**EXERCISE PROMPT**:
Among the records below, find the line that has "the refinement appended."; from there, give the lines again exactly, and stop after the line that has "Abbreviation number := spec_float".

*** Opening of EXTRACTED INFORMATION ***

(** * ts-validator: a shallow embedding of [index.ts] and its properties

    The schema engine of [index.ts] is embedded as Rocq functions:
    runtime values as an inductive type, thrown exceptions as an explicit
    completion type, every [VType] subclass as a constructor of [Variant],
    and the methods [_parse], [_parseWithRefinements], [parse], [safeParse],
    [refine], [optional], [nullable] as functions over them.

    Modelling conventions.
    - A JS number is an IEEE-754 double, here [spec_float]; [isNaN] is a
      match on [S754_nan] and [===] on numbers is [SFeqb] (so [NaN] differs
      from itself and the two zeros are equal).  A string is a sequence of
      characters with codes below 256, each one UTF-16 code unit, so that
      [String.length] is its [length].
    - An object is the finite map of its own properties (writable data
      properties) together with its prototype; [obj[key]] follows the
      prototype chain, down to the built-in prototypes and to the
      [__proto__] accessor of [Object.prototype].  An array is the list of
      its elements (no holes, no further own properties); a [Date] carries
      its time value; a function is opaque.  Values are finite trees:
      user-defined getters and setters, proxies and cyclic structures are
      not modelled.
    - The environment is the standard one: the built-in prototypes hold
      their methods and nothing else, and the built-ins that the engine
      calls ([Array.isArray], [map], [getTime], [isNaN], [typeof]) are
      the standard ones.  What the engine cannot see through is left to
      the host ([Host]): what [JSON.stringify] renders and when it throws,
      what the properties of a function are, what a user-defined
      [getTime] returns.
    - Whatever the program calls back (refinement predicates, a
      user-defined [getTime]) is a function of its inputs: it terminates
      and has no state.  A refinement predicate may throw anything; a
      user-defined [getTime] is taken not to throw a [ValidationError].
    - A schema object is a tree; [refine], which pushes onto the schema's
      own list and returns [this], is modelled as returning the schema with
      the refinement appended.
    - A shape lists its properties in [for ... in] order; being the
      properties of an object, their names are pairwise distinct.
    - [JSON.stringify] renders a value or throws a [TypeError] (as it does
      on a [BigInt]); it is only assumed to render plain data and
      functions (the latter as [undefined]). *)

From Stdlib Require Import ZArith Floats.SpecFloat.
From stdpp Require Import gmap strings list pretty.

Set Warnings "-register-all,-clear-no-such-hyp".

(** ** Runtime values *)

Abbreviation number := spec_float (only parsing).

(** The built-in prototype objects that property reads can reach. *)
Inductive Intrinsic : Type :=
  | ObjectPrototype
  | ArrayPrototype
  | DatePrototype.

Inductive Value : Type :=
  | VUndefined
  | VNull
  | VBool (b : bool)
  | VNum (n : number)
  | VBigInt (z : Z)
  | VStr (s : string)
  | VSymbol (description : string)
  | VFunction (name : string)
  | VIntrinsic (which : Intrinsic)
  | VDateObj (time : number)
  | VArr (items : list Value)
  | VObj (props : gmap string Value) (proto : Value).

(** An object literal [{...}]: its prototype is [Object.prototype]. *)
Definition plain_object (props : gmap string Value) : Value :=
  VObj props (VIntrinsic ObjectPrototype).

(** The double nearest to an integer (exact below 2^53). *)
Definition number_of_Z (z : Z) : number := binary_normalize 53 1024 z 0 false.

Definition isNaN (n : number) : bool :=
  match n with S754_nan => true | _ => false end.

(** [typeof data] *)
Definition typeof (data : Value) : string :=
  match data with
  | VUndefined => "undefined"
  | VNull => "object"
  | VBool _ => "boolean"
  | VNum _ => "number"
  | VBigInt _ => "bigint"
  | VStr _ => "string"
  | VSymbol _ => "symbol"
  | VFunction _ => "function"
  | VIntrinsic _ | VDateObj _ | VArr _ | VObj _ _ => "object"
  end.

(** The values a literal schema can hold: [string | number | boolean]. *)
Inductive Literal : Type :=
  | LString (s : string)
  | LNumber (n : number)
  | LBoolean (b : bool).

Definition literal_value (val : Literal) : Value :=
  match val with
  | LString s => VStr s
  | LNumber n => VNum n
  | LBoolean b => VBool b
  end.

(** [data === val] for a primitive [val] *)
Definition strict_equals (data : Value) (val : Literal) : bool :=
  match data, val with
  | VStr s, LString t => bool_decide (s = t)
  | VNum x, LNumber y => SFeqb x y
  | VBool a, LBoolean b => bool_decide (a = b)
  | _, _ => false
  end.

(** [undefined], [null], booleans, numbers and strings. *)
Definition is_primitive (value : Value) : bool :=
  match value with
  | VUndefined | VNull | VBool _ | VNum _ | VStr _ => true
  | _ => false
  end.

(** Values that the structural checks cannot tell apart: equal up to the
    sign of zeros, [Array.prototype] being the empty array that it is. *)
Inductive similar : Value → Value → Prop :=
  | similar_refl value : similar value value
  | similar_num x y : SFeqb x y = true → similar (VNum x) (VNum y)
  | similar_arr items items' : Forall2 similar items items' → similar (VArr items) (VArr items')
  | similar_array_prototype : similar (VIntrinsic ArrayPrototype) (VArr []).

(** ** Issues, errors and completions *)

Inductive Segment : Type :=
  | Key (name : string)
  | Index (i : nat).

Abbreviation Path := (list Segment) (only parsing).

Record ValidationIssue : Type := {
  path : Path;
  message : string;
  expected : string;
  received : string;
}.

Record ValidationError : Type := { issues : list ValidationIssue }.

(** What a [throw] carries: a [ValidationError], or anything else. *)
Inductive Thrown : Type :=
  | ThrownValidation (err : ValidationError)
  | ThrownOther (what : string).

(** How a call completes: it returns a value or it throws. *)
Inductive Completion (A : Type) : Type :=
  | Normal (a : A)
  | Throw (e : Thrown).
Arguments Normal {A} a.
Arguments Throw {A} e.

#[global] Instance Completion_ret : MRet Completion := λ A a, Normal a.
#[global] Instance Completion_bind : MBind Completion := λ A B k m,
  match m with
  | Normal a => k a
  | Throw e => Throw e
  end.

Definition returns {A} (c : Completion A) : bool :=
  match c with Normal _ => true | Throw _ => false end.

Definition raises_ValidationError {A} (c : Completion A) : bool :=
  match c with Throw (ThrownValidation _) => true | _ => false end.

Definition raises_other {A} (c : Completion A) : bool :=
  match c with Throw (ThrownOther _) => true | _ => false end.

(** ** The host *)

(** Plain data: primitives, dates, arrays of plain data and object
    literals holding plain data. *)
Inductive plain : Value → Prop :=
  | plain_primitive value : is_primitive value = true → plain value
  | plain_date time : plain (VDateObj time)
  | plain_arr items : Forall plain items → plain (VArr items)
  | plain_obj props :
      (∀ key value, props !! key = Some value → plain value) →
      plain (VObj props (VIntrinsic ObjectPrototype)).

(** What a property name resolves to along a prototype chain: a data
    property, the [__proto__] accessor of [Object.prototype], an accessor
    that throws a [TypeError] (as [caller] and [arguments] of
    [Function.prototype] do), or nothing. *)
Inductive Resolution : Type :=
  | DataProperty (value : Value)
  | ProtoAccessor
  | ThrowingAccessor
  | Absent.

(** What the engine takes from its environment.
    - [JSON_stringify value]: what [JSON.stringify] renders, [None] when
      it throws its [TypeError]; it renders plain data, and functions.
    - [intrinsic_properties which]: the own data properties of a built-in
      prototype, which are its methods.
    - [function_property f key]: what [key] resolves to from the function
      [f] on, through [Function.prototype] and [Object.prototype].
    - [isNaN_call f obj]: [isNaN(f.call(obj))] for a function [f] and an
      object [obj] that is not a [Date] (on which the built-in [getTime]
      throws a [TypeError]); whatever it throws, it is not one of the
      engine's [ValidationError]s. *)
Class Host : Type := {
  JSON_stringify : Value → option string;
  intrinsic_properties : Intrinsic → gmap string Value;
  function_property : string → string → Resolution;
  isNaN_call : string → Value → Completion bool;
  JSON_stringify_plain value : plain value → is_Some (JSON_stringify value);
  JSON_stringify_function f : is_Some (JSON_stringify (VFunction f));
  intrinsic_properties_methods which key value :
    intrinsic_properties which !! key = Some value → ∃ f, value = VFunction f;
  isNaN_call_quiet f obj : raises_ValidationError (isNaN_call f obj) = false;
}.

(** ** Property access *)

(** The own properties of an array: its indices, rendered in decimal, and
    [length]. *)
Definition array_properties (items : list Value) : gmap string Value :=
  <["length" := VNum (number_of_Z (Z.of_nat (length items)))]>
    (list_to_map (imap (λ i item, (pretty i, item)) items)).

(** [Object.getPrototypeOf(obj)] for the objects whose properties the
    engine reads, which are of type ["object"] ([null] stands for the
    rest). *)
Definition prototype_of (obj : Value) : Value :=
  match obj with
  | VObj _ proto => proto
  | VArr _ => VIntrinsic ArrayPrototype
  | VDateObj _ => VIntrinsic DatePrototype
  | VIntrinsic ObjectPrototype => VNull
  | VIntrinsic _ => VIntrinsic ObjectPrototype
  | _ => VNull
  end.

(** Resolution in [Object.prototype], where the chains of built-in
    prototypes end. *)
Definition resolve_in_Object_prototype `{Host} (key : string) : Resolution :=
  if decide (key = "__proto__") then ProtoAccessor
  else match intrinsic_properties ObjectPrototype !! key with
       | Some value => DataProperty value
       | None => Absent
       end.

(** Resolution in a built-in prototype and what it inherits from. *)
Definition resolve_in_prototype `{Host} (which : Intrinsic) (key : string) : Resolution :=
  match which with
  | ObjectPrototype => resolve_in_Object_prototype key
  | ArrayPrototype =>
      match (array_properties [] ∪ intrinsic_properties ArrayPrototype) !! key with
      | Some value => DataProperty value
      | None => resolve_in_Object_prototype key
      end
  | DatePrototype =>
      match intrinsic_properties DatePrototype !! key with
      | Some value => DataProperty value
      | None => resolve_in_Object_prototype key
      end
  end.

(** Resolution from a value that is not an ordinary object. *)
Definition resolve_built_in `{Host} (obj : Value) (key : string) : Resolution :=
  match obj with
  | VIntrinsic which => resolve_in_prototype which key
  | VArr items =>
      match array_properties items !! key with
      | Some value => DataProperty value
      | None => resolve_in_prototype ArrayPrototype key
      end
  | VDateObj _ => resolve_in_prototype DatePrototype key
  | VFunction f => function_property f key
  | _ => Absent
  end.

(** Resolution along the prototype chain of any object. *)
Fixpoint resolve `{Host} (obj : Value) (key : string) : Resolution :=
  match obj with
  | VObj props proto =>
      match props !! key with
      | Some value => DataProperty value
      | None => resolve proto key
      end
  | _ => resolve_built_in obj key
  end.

*** Close of EXTRACTED INFORMATION ***

**EXERCISE RESPONSE**:
      the refinement appended.
    - A shape lists its properties in [for ... in] order; being the
      properties of an object, their names are pairwise distinct.
    - [JSON.stringify] renders a value or throws a [TypeError] (as it does
      on a [BigInt]); it is only assumed to render plain data and
      functions (the latter as [undefined]). *)

From Stdlib Require Import ZArith Floats.SpecFloat.
From stdpp Require Import gmap strings list pretty.

Set Warnings "-register-all,-clear-no-such-hyp".

(** ** Runtime values *)

Abbreviation number := spec_float (only parsing).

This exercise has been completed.